Question

Extracting Accession Numbers With Ncbixml.Parse

0

Entering edit mode

10.1 years ago

jed.tressler • 0

Greetings;

I am a first time python user, and am stumped. I am using the following code to parse my blast XML file, and everything is working great. The one thing I cant figure out is the correct addition to the "OUT.write" line to extract the <hit_accession> field. If anybody knows the correct object/argument, or even better a beginning user friendly list of objects I would really appreciate it.

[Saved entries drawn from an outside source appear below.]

(* ===== verification/LockOrder.v ===== *)
(** * The lock hierarchy ([core/src/lock_order.rs])

    The process-global locks carry a level; a build with debug assertions keeps,
    per thread, the levels it holds, and panics before an acquisition that does not
    climb; another build does neither ([debug_assertions]).  The
    state below is shared by all threads: what each one believes to hold, the
    guards that are alive, the threads blocked in [lock]/[read]/[write], and the
    statistics.  A step is a call up to its return or its blocking, the wake-up
    of a blocked call, or the drop of a guard.  The call sites kept for panic
    messages and the diagnostics of [lock_order/live.rs] are left out. *)

From S2P Require Import Prelude.

(** @src core/src/lock_order.rs:58-97 LockLevel *)
Inductive LockLevel :=
| DbPoolCache
| DbSqliteInitGates
| DbReadCacheProjectsBySlug
| DbReadCacheProjectsByHumanKey
| DbReadCacheAgentsByKey
| DbReadCacheAgentsById
| DbReadCacheInboxStats
| DbReadCacheDeferredTouches
| DbReadCacheLastTouchFlush
| DbQueryTrackerInner
| StorageArchiveLockMap
| StorageRepoCache
| StorageSignalDebounce
| StorageWbqDrainHandle
| StorageWbqStats
| StorageCommitQueue
| ToolsBridgedEnv
| ToolsToolMetrics
| ServerLiveDashboard.

#[export] Instance LockLevel_eq_dec : EqDecision LockLevel.
Proof. solve_decision. Defined.

(** @src core/src/lock_order.rs:99-124 LockLevel::ALL *)
Definition ALL_LEVELS : list LockLevel :=
  [DbPoolCache; DbSqliteInitGates; DbReadCacheProjectsBySlug; DbReadCacheProjectsByHumanKey;
   DbReadCacheAgentsByKey; DbReadCacheAgentsById; DbReadCacheInboxStats; DbReadCacheDeferredTouches;
   DbReadCacheLastTouchFlush; DbQueryTrackerInner; StorageArchiveLockMap; StorageRepoCache;
   StorageSignalDebounce; StorageWbqDrainHandle; StorageWbqStats; StorageCommitQueue;
   ToolsBridgedEnv; ToolsToolMetrics; ServerLiveDashboard].

(** @src core/src/lock_order.rs:126-150 LockLevel::ordinal *)
Definition ordinal (level : LockLevel) : nat :=
  match level with
  | DbPoolCache => 0 | DbSqliteInitGates => 1 | DbReadCacheProjectsBySlug => 2
  | DbReadCacheProjectsByHumanKey => 3 | DbReadCacheAgentsByKey => 4 | DbReadCacheAgentsById => 5
  | DbReadCacheInboxStats => 6 | DbReadCacheDeferredTouches => 7 | DbReadCacheLastTouchFlush => 8
  | DbQueryTrackerInner => 9 | StorageArchiveLockMap => 10 | StorageRepoCache => 11
  | StorageSignalDebounce => 12 | StorageWbqDrainHandle => 13 | StorageWbqStats => 14
  | StorageCommitQueue => 15 | ToolsBridgedEnv => 16 | ToolsToolMetrics => 17 | ServerLiveDashboard => 18
  end.

(** @src core/src/lock_order.rs:152-177 LockLevel::from_ordinal *)
Definition from_ordinal (ord : nat) : option LockLevel :=
  match ord with
  | 0 => Some DbPoolCache | 1 => Some DbSqliteInitGates | 2 => Some DbReadCacheProjectsBySlug
  | 3 => Some DbReadCacheProjectsByHumanKey | 4 => Some DbReadCacheAgentsByKey
  | 5 => Some DbReadCacheAgentsById | 6 => Some DbReadCacheInboxStats
  | 7 => Some DbReadCacheDeferredTouches | 8 => Some DbReadCacheLastTouchFlush
  | 9 => Some DbQueryTrackerInner | 10 => Some StorageArchiveLockMap | 11 => Some StorageRepoCache
  | 12 => Some StorageSignalDebounce | 13 => Some StorageWbqDrainHandle | 14 => Some StorageWbqStats
  | 15 => Some StorageCommitQueue | 16 => Some ToolsBridgedEnv | 17 => Some ToolsToolMetrics
  | 18 => Some ServerLiveDashboard
  | _ => None
  end%nat.

(** @src core/src/lock_order.rs:179-210 LockLevel::rank *)
Definition rank (level : LockLevel) : nat :=
  match level with
  | DbPoolCache => 10 | DbSqliteInitGates => 11 | DbReadCacheProjectsBySlug => 20
  | DbReadCacheProjectsByHumanKey => 21 | DbReadCacheAgentsByKey => 22 | DbReadCacheAgentsById => 23
  | DbReadCacheInboxStats => 24 | DbReadCacheDeferredTouches => 25 | DbReadCacheLastTouchFlush => 26
  | DbQueryTrackerInner => 30
  | StorageArchiveLockMap => 39 | StorageRepoCache => 40 | StorageSignalDebounce => 41
  | StorageWbqDrainHandle => 50 | StorageWbqStats => 51 | StorageCommitQueue => 60
  | ToolsBridgedEnv => 70 | ToolsToolMetrics => 80
  | ServerLiveDashboard => 90
  end%nat.

(** ** Statistics *)

(** @src core/src/lock_order.rs:223-243 LockStats, LockStats::new *)
Record LockStats := mkLockStats {
  acquire_count : Z;
  contended_count : Z;
  total_wait_ns : Z;
  total_hold_ns : Z;
  max_wait_ns : Z;
  max_hold_ns : Z;
}.
Definition lock_stats_new : LockStats := mkLockStats 0 0 0 0 0 0.

(** @src core/src/lock_order.rs:275-286 update_max
    -- the loop ends with the larger of the stored value and the candidate. *)
Definition update_max (current candidate : Z) : Z := if current <? candidate then candidate else current.

(** @src core/src/lock_order.rs:245-253 LockStats::record_acquire
    -- [fetch_add] wraps. *)
Definition record_acquire (contended : bool) (wait_ns : Z) (s : LockStats) : LockStats :=
  let s := mkLockStats (u64_wrap (acquire_count s + 1)) (contended_count s) (total_wait_ns s)
             (total_hold_ns s) (max_wait_ns s) (max_hold_ns s) in
  if contended then
    mkLockStats (acquire_count s) (u64_wrap (contended_count s + 1)) (u64_wrap (total_wait_ns s + wait_ns))
      (total_hold_ns s) (update_max (max_wait_ns s) wait_ns) (max_hold_ns s)
  else s.

(** @src core/src/lock_order.rs:255-263 LockStats::record_hold *)
Definition record_hold (hold_ns : Z) (s : LockStats) : LockStats :=
  let hold_ns := Z.max hold_ns 1 in
  mkLockStats (acquire_count s) (contended_count s) (total_wait_ns s) (u64_wrap (total_hold_ns s + hold_ns))
    (max_wait_ns s) (update_max (max_hold_ns s) hold_ns).

(** @src core/src/lock_order.rs:52-55 Duration::as_nanos_u64 *)
Definition as_nanos_u64 (nanos : Z) : Z := if nanos <=? u64_max then nanos else u64_max.

(** ** The bookkeeping of a thread

    [debug]: the build has debug assertions; without them the bodies are empty. *)

(** @src core/src/lock_order.rs:392-414 check_before_acquire
    -- [false] is the panic; [held] has its oldest lock first. *)
Definition check_before_acquire (debug : bool) (level : LockLevel) (held : list LockLevel) : bool :=
  if debug then
    match last held with
    | None => true
    | Some top => (rank top <? rank level)%nat
    end
  else true.

(** @src core/src/lock_order.rs:416-424 did_acquire *)
Definition did_acquire (debug : bool) (level : LockLevel) (held : list LockLevel) : list LockLevel :=
  if debug then held ++ [level] else held.

(** @src core/src/lock_order.rs:430-440 did_release
    -- remove the last occurrence, if there is one. *)
Fixpoint remove_last (level : LockLevel) (held : list LockLevel) : option (list LockLevel) :=
  match held with
  | [] => None
  | x :: rest =>
      match remove_last level rest with
      | Some rest' => Some (x :: rest')
      | None => if decide (x = level) then Some rest else None
      end
  end.

(** @src core/src/lock_order.rs:426-445 did_release
    -- [None] is the panic. *)
Definition did_release (debug : bool) (level : LockLevel) (held : list LockLevel) : option (list LockLevel) :=
  if debug then remove_last level held else Some held.

(** ** Locks and guards *)

(** @src core/src/lock_order/live.rs:25-32 LockAccess *)
Inductive LockAccess := AMutex | ARead | AWrite.
#[export] Instance LockAccess_eq_dec : EqDecision LockAccess.
Proof. solve_decision. Defined.

(** @src core/src/lock_order.rs:447-468 OrderedMutex
    -- and [OrderedRwLock]; the protected value plays no part. *)
Record OrderedLock := mkLock { lock_level : LockLevel; lock_rw : bool }.

(** @src core/src/lock_order.rs:558-564 OrderedMutexGuard
    -- and the guards of [OrderedRwLock]; no guard leaves its thread. *)
Record Guard := mkGuard { g_thread : nat; g_lock : nat; g_access : LockAccess }.

#[export] Instance Guard_eq_dec : EqDecision Guard.
Proof. solve_decision. Defined.

Record LockState := mkLockState {
  held_locks : gmap nat (list LockLevel);
  guards : list Guard;
  blocked : gmap nat (nat * LockAccess);
  poisoned : gset nat;
  stats : list LockStats;
}.

Definition lock_init : LockState := mkLockState ∅ [] ∅ ∅ (replicate 19 lock_stats_new).

Definition held_of (s : LockState) (t : nat) : list LockLevel := default [] (held_locks s !! t).

(** What [Mutex], [RwLock] grant: a writer excludes everyone, readers share. *)
Definition conflicts (a b : LockAccess) : bool :=
  match a, b with ARead, ARead => false | _, _ => true end.
Definition available (s : LockState) (l : nat) (a : LockAccess) : bool :=
  forallb (fun g => negb ((g_lock g =? l)%nat && conflicts a (g_access g))) (guards s).

Inductive CallResult := CallPanic | CallGuard | CallBlocked | CallRefused.

Section ops.
  Context (debug_assertions : bool) (locks : nat -> OrderedLock).

Definition level_of (l : nat) : LockLevel := lock_level (locks l).

Definition with_stats (l : nat) (f : LockStats -> LockStats) (s : LockState) : LockState :=
  mkLockState (held_locks s) (guards s) (blocked s) (poisoned s)
    (alter f (ordinal (level_of l)) (stats s)).

(** Hand out the guard: the statistics, the bookkeeping, the inner lock. *)
Definition grant (t l : nat) (a : LockAccess) (contended : bool) (wait_ns : Z) (s : LockState) : LockState :=
  let s := with_stats l (record_acquire contended wait_ns) s in
  mkLockState (<[t := did_acquire debug_assertions (level_of l) (held_of s t)]> (held_locks s)) (mkGuard t l a :: guards s)
    (delete t (blocked s)) (poisoned s) (stats s).

(** The three branches of an acquisition.  [busy]: the non-blocking attempt
    fails although no guard conflicts, which the inner lock is free to do. *)
Definition acquire_call (t l : nat) (a : LockAccess) (busy : bool) (s : LockState) : CallResult * LockState :=
  if check_before_acquire debug_assertions (level_of l) (held_of s t) then
    if available s l a && negb busy then (CallGuard, grant t l a false 0 s)
    else (CallBlocked, mkLockState (held_locks s) (guards s) (<[t := (l, a)]> (blocked s)) (poisoned s) (stats s))
  else (CallPanic, s).

(** @src core/src/lock_order.rs:470-533 OrderedMutex::lock
    -- a poisoned lock is taken like any other. *)
Definition mutex_lock (t l : nat) (busy : bool) (s : LockState) : CallResult * LockState :=
  acquire_call t l AMutex busy s.

(** @src core/src/lock_order.rs:614-675 OrderedRwLock::read *)
Definition rwlock_read (t l : nat) (busy : bool) (s : LockState) : CallResult * LockState :=
  acquire_call t l ARead busy s.

(** @src core/src/lock_order.rs:677-738 OrderedRwLock::write *)
Definition rwlock_write (t l : nat) (busy : bool) (s : LockState) : CallResult * LockState :=
  acquire_call t l AWrite busy s.
(* ===== verification/PatternCache.v ===== *)
(** * The compiled-pattern cache ([core/src/pattern_overlap.rs], [PatternCache])

    A thread-local LRU map from raw patterns to compiled patterns.  The map is
    a [gmap], the [VecDeque] a list with its front first.  The abstract
    specification is the list of the most recently requested distinct
    patterns, truncated to the capacity. *)

From S2P Require Import Prelude.
From S2P Require Import RustStr.
From S2P Require Import Pattern.
From S2P Require Import PatternTheory.
From S2P Require Import GlobSimple.

Section cache.
  Context {GE : GlobEngine}.

(** @src core/src/pattern_overlap.rs:14-19 PatternCache *)
Record PatternCache := mkPatternCache {
  pc_capacity : nat;
  pc_entries : gmap ustr CompiledPattern;
  pc_order : list ustr;
}.

(** @src core/src/pattern_overlap.rs:22-28 PatternCache::new *)
Definition pattern_cache_new (capacity : nat) : PatternCache :=
  {| pc_capacity := capacity; pc_entries := ∅; pc_order := [] |}.

(** @src core/src/pattern_overlap.rs:8-8 PATTERN_CACHE_CAPACITY *)
Definition PATTERN_CACHE_CAPACITY : nat := Z.to_nat 4096.

(** @src core/src/pattern_overlap.rs:32-37 PatternCache::get_or_insert
    -- [position], [remove(pos)], [push_back]. *)
Definition move_to_back (raw : ustr) (order : list ustr) : list ustr :=
  match position (ustr_eqb raw) order with
  | Some pos =>
      match order !! pos with
      | Some val => delete pos order ++ [val]
      | None => order
      end
  | None => order
  end.

(** @src core/src/pattern_overlap.rs:30-51 PatternCache::get_or_insert *)
Definition get_or_insert (c : PatternCache) (raw : ustr) : CompiledPattern * PatternCache :=
  match pc_entries c !! raw with
  | Some compiled =>
      (compiled, {| pc_capacity := pc_capacity c; pc_entries := pc_entries c;
                    pc_order := move_to_back raw (pc_order c) |})
  | None =>
      let compiled := compiled_new raw in
      let '(entries, order) :=
        if (pc_capacity c <=? size (pc_entries c))%nat then
          match pc_order c with
          | oldest :: order => (delete oldest (pc_entries c), order)
          | [] => (pc_entries c, [])
          end
        else (pc_entries c, pc_order c) in
      (compiled, {| pc_capacity := pc_capacity c;
                    pc_entries := <[raw := compiled]> entries;
                    pc_order := order ++ [raw] |})
  end.

(** @src core/src/pattern_overlap.rs:347-351 CompiledPattern::cached *)
Definition cached (c : PatternCache) (raw : ustr) : CompiledPattern * PatternCache :=
  get_or_insert c raw.

(** @src core/src/pattern_overlap.rs:476-485 patterns_overlap *)
Definition patterns_overlap (c : PatternCache) (l r : ustr) : bool * PatternCache :=
  let '(lc, c) := get_or_insert c l in
  let '(rc, c) := get_or_insert c r in
  (overlaps lc rc, c).

(** ** Abstract specification: the recently used patterns, newest first. *)

Definition touch (cap : nat) (raw : ustr) (recent : list ustr) : list ustr :=
  take cap (raw :: List.filter (fun x => negb (ustr_eqb raw x)) recent).

(** [recent] describes [c]. *)
Record cache_rep (c : PatternCache) (recent : list ustr) : Prop := {
  cr_order : rev (pc_order c) = recent;
  cr_nodup : NoDup (pc_order c);
  cr_dom : forall k, k ∈ pc_order c <-> is_Some (pc_entries c !! k);
  cr_entries : forall k v, pc_entries c !! k = Some v -> v = compiled_new k;
  cr_bound : (length (pc_order c) <= pc_capacity c)%nat;
  cr_cap : (0 < pc_capacity c)%nat;
}.

Lemma cache_rep_size c recent : cache_rep c recent -> size (pc_entries c) = length (pc_order c).
Proof.
  intros H. rewrite <- size_dom. rewrite <- (size_list_to_set (C := gset ustr) (pc_order c)).
  - f_equal. apply set_eq. intros k. rewrite elem_of_dom, elem_of_list_to_set. symmetry. apply H.
  - apply H.
Qed.

Lemma filter_other_id raw l :
  raw ∉ l -> List.filter (fun x => negb (ustr_eqb raw x)) l = l.
Proof.
  intros H. apply bfilter_all_true. intros x Hx%list_elem_of_In. apply negb_true_iff, ustr_eqb_neq.
  intros ->. done.
Qed.

Lemma filter_rev {A} (p : A -> bool) l : List.filter p (rev l) = rev (List.filter p l).
Proof.
  induction l as [|x l IH]; simpl; [done|]. rewrite List.filter_app, IH. simpl.
  destruct (p x); simpl; [done|]. by rewrite app_nil_r.
Qed.

Lemma move_to_back_filter raw l :
  NoDup l -> raw ∈ l ->
  move_to_back raw l = List.filter (fun x => negb (ustr_eqb raw x)) l ++ [raw].
Proof.
  intros Hnd Hin. unfold move_to_back.
  destruct (position (ustr_eqb raw) l) as [pos|] eqn:Ep.
  - pose proof (position_Some _ _ _ Ep) as (x & Hl & Hx). apply ustr_eqb_eq in Hx as <-.
    rewrite Hl. f_equal.
    rewrite <- (take_drop_middle l pos raw Hl) in Hnd |- *.
    apply NoDup_app in Hnd as (_ & Hd & Hr). apply NoDup_cons in Hr as [Hr _].
    assert (raw ∉ take pos l) as Ht by (intros ?; apply (Hd raw); [done|left]).
    assert (pos = length (take pos l)) as Hpos.
    { rewrite length_take_le; [done|]. apply lookup_lt_Some in Hl. lia. }
    rewrite List.filter_app. simpl. rewrite ustr_eqb_refl. simpl.
    rewrite !filter_other_id by done.
    rewrite Hpos at 1. by rewrite delete_middle.
  - rewrite position_None in Ep. specialize (Ep raw Hin). by rewrite ustr_eqb_refl in Ep.
Qed.

Lemma NoDup_filter_other raw (l : list ustr) :
  NoDup l -> NoDup (List.filter (fun x => negb (ustr_eqb raw x)) l ++ [raw]).
Proof.
  intros H. apply NoDup_app. split; [|split].
  - apply NoDup_ListNoDup, List.NoDup_filter. by apply NoDup_ListNoDup.
  - intros x Hx%list_elem_of_In%filter_In ->%list_elem_of_singleton.
    destruct Hx as [_ Hx]. by rewrite ustr_eqb_refl in Hx.
  - apply NoDup_singleton.
Qed.
Lemma touch_hit_length raw l :
  NoDup l -> raw ∈ l ->
  length (List.filter (fun x => negb (ustr_eqb raw x)) l ++ [raw]) = length l.
Proof.
  intros Hnd Hin. rewrite length_app. simpl.
  induction Hnd as [|x l Hx Hnd IH]; [by apply elem_of_nil in Hin|]. simpl.
  apply elem_of_cons in Hin as [->|Hin].
  - rewrite ustr_eqb_refl. simpl. by rewrite filter_other_id, Nat.add_1_r.
  - assert (raw <> x) as Hne%ustr_eqb_neq by (by intros ->). rewrite Hne. simpl. by rewrite IH.
Qed.

Lemma take_snoc_full {A} (l : list A) x n : length l = n -> take n (l ++ [x]) = l.
Proof. intros <-. by rewrite take_app_length. Qed.

(** A hit only moves the pattern to the young end. *)
Lemma hit_rep c recent raw :
  cache_rep c recent -> raw ∈ pc_order c ->
  cache_rep {| pc_capacity := pc_capacity c; pc_entries := pc_entries c;
               pc_order := move_to_back raw (pc_order c) |} (touch (pc_capacity c) raw recent).
Proof.
  intros [Ho Hnd Hdom Hval Hb Hcap] Hin.
  pose proof (touch_hit_length raw _ Hnd Hin) as Hlen.
  split; simpl; rewrite ?move_to_back_filter by done; [| |..].
  - rewrite rev_app_distr, <- filter_rev, Ho. simpl. unfold touch.
    rewrite take_ge; [done|]. simpl. subst recent. rewrite filter_rev, length_rev.
    rewrite length_app in Hlen. simpl in Hlen. lia.
  - by apply NoDup_filter_other.
  - intros k. rewrite <- Hdom, elem_of_app, list_elem_of_singleton, list_elem_of_In, filter_In,
      <- list_elem_of_In, negb_true_iff, ustr_eqb_neq.
    destruct (decide (raw = k)) as [->|]; naive_solver.
  - done.
  - by rewrite Hlen.
  - done.
Qed.

(** Inserting an absent pattern where there is room. *)
Lemma insert_rep cap entries order raw :
  cache_rep {| pc_capacity := cap; pc_entries := entries; pc_order := order |} (rev order) ->
  raw ∉ order -> (length order < cap)%nat ->
  cache_rep {| pc_capacity := cap; pc_entries := <[raw := compiled_new raw]> entries;
               pc_order := order ++ [raw] |} (rev (order ++ [raw])).
Proof.
  intros [_ Hnd Hdom Hval _ Hcap] Hnin Hroom. simpl in *. split; simpl.
  - done.
  - apply NoDup_app. split; [done|]. split; [set_solver|apply NoDup_singleton].
  - intros k. specialize (Hdom k). rewrite elem_of_app, list_elem_of_singleton.
    destruct (decide (k = raw)) as [->|Hne]; [rewrite lookup_insert_eq; naive_solver|].
    rewrite lookup_insert_ne by done. set_solver.
  - intros k v. destruct (decide (k = raw)) as [->|Hne].
    { rewrite lookup_insert_eq. by intros [= <-]. }
    rewrite lookup_insert_ne by done. by apply Hval.
  - rewrite length_app. simpl. lia.
  - done.
Qed.

(** Evicting the front of the queue. *)
Lemma evict_rep cap entries oldest order :
  cache_rep {| pc_capacity := cap; pc_entries := entries; pc_order := oldest :: order |}
            (rev (oldest :: order)) ->
  cache_rep {| pc_capacity := cap; pc_entries := delete oldest entries; pc_order := order |}
            (rev order).
Proof.
  intros [_ Hnd Hdom Hval Hb Hcap]. simpl in *. apply NoDup_cons in Hnd as [Hold Hnd].
  split; simpl; [done|done| | |lia|done].
  - intros k. specialize (Hdom k). rewrite elem_of_cons in Hdom.
    destruct (decide (k = oldest)) as [->|Hne].
    { rewrite lookup_delete_eq. split; [done|by intros [? ?]]. }
    rewrite lookup_delete_ne by done. naive_solver.
  - intros k v [_ Hk]%lookup_delete_Some. by apply Hval.
Qed.

Lemma touch_miss cap raw l :
  raw ∉ l -> (length l < cap)%nat -> touch cap raw (rev l) = rev (l ++ [raw]).
Proof.
  intros Hnin Hl. unfold touch. rewrite rev_app_distr.
  rewrite filter_other_id by (rewrite list_elem_of_In, <- in_rev, <- list_elem_of_In; done).
  rewrite take_ge; [done|]. simpl. rewrite length_rev. lia.
Qed.

Lemma touch_miss_full raw x l :
  raw ∉ x :: l -> touch (S (length l)) raw (rev (x :: l)) = rev (l ++ [raw]).
Proof.
  intros Hnin. unfold touch. rewrite rev_app_distr.
  rewrite filter_other_id by (rewrite list_elem_of_In, <- in_rev, <- list_elem_of_In; done).
  simpl. rewrite take_snoc_full; [done|]. apply length_rev.
Qed.

(** One lookup refines [touch]. *)
Lemma get_or_insert_rep c recent raw :
  cache_rep c recent ->
  fst (get_or_insert c raw) = compiled_new raw /\
  cache_rep (snd (get_or_insert c raw)) (touch (pc_capacity c) raw recent) /\
  pc_capacity (snd (get_or_insert c raw)) = pc_capacity c.
Proof.
  intros Hc. pose proof (cache_rep_size _ _ Hc) as Hsize.
  pose proof (cr_order _ _ Hc) as <-. pose proof (cr_bound _ _ Hc) as Hb.
  pose proof (cr_dom _ _ Hc raw) as Hdom. pose proof (cr_cap _ _ Hc) as Hcap.
  unfold get_or_insert. destruct (pc_entries c !! raw) as [v|] eqn:E.
  { split; [by eapply cr_entries|]. split; [|done]. apply hit_rep; [done|]. apply Hdom; eauto. }
  assert (raw ∉ pc_order c) as Hnin by (rewrite Hdom; by intros [? ?]).
  destruct c as [cap entries order]; simpl in *.
  destruct (cap <=? size entries)%nat eqn:Ef.
  - apply Nat.leb_le in Ef. destruct order as [|oldest order]; [simpl in *; lia|]. simpl fst.
    split; [done|]. split; [|done]. simpl snd.
    replace cap with (S (length order)) in * by (simpl in *; lia).
    rewrite touch_miss_full by done. apply insert_rep; [by apply evict_rep in Hc|set_solver|lia].
  - apply Nat.leb_gt in Ef. split; [done|]. split; [|done]. simpl snd.
    rewrite touch_miss by (done || lia). apply insert_rep; [done..|lia].
Qed.

(** The cache is a transparent memo of [compiled_new]. *)
#[export] Program Instance pattern_cache_memo : MemoCache ustr CompiledPattern PatternCache := {
  memo_fun := compiled_new;
  memo_ok c := exists recent, cache_rep c recent;
  memo_call := get_or_insert;
}.
Next Obligation. intros c k [recent Hr]. exact (proj1 (get_or_insert_rep c recent k Hr)). Qed.
Next Obligation.
  intros c k [recent Hr]. exists (touch (pc_capacity c) k recent).
  exact (proj1 (proj2 (get_or_insert_rep c recent k Hr))).
Qed.

Lemma pattern_cache_new_rep cap : (0 < cap)%nat -> cache_rep (pattern_cache_new cap) [].
Proof.
  intros Hc. split; simpl; try done; try lia.
  - constructor.
  - intros k. rewrite lookup_empty. split; [by intros ?%elem_of_nil|by intros [? ?]].
Qed.

(** The compiled-pattern cache is invisible and bounded.  Starting empty
    with a positive capacity, any sequence of lookups returns exactly the
    freshly compiled patterns, and the cache then holds the [cap] most
    recently requested distinct patterns and nothing else. *)
Theorem pattern_cache_transparent_lru cap ks :
  (0 < cap)%nat ->
  let '(vs, c) := memo_run (pattern_cache_new cap) ks in
  vs = map compiled_new ks /\
  rev (pc_order c) = foldl (fun recent k => touch cap k recent) [] ks /\
  (size (pc_entries c) <= cap)%nat.
Proof.
  intros Hcap.
  assert (forall ks c recent, cache_rep c recent -> pc_capacity c = cap ->
    let '(vs, c') := memo_run c ks in
    vs = map compiled_new ks /\
    cache_rep c' (foldl (fun recent k => touch cap k recent) recent ks) /\
    pc_capacity c' = cap) as H.
  { clear ks. induction ks as [|k ks IH]; intros c recent Hr Hcc; simpl; [done|].
    destruct (get_or_insert_rep c recent k Hr) as (Hv & Hr' & Hc').
    destruct (get_or_insert c k) as [v c']; simpl in *. rewrite Hcc in *.
    specialize (IH c' _ Hr' Hc'). destruct (memo_run c' ks) as [vs c''].
    destruct IH as (-> & ? & ?). by subst. }
  specialize (H ks _ _ (pattern_cache_new_rep cap Hcap) eq_refl).
  destruct (memo_run _ _) as [vs c]. destruct H as (Hv & Hr & Hc).
  split_and!; [done|apply Hr|]. rewrite (cache_rep_size _ _ Hr), <- Hc. apply Hr.
Qed.
End cache.

Lemma pattern_cache_transparent_lru_witness :
  let ks := [u "a"; u "b"; u "a"; u "c"] in
  let '(vs, c) := memo_run (K := ustr) (MemoCache0 := @pattern_cache_memo simple_engine)
                    (pattern_cache_new 2) ks in
  vs = map (@compiled_new simple_engine) ks /\
  rev (pc_order c) = [u "c"; u "a"] /\ (size (pc_entries c) <= 2)%nat.
Proof.
  exact (@pattern_cache_transparent_lru simple_engine 2 [u "a"; u "b"; u "a"; u "c"] ltac:(lia)).
Defined.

No amount of googling has availed me so far.

#!/usr/bin/env python

import sys
from Bio.Blast import NCBIXML
#Usage, opens an outfile and then parses any number of .xml files into that outfile, printing all hits
#parse_blastn.py outfile.txt anynumberofinfiles.xml
OUT = open(sys.argv[1], 'w')

OUT.write("Query Name\tQuery Length\tAlignment Title\tAlignment ID\tAlignment Def\teValue")
for xml_file in sys.argv[2:]:
    result_handle = open(xml_file)
    blast_records = NCBIXML.parse(result_handle)
    for rec in blast_records:
        for alignment in rec.alignments:
                for hsp in alignment.hsps:
                    OUT.write('\n'+ str(rec.query_id) + '\t' + str(rec.query_length) + '\t' + str(alignment.title) + '\t' + str(alignment.hit_id) + '\t' + str(alignment.hit_def) + '\t' + str(hsp.expect))

Thanks again,

python biopython • 8.3k views

ADD COMMENT • link 10.1 years ago by jed.tressler • 0

0

Entering edit mode

I'm sure you have your reasons, but it might have been simpler to ask BLAST+ to produce a tabular file with exactly those fields, something like this:

blastn -outfmt "6 qseqid qlen sacc stitle etc" etc

Anyway, could you post a snippet of the XML output and tell us which bit you are looking for when you say accession?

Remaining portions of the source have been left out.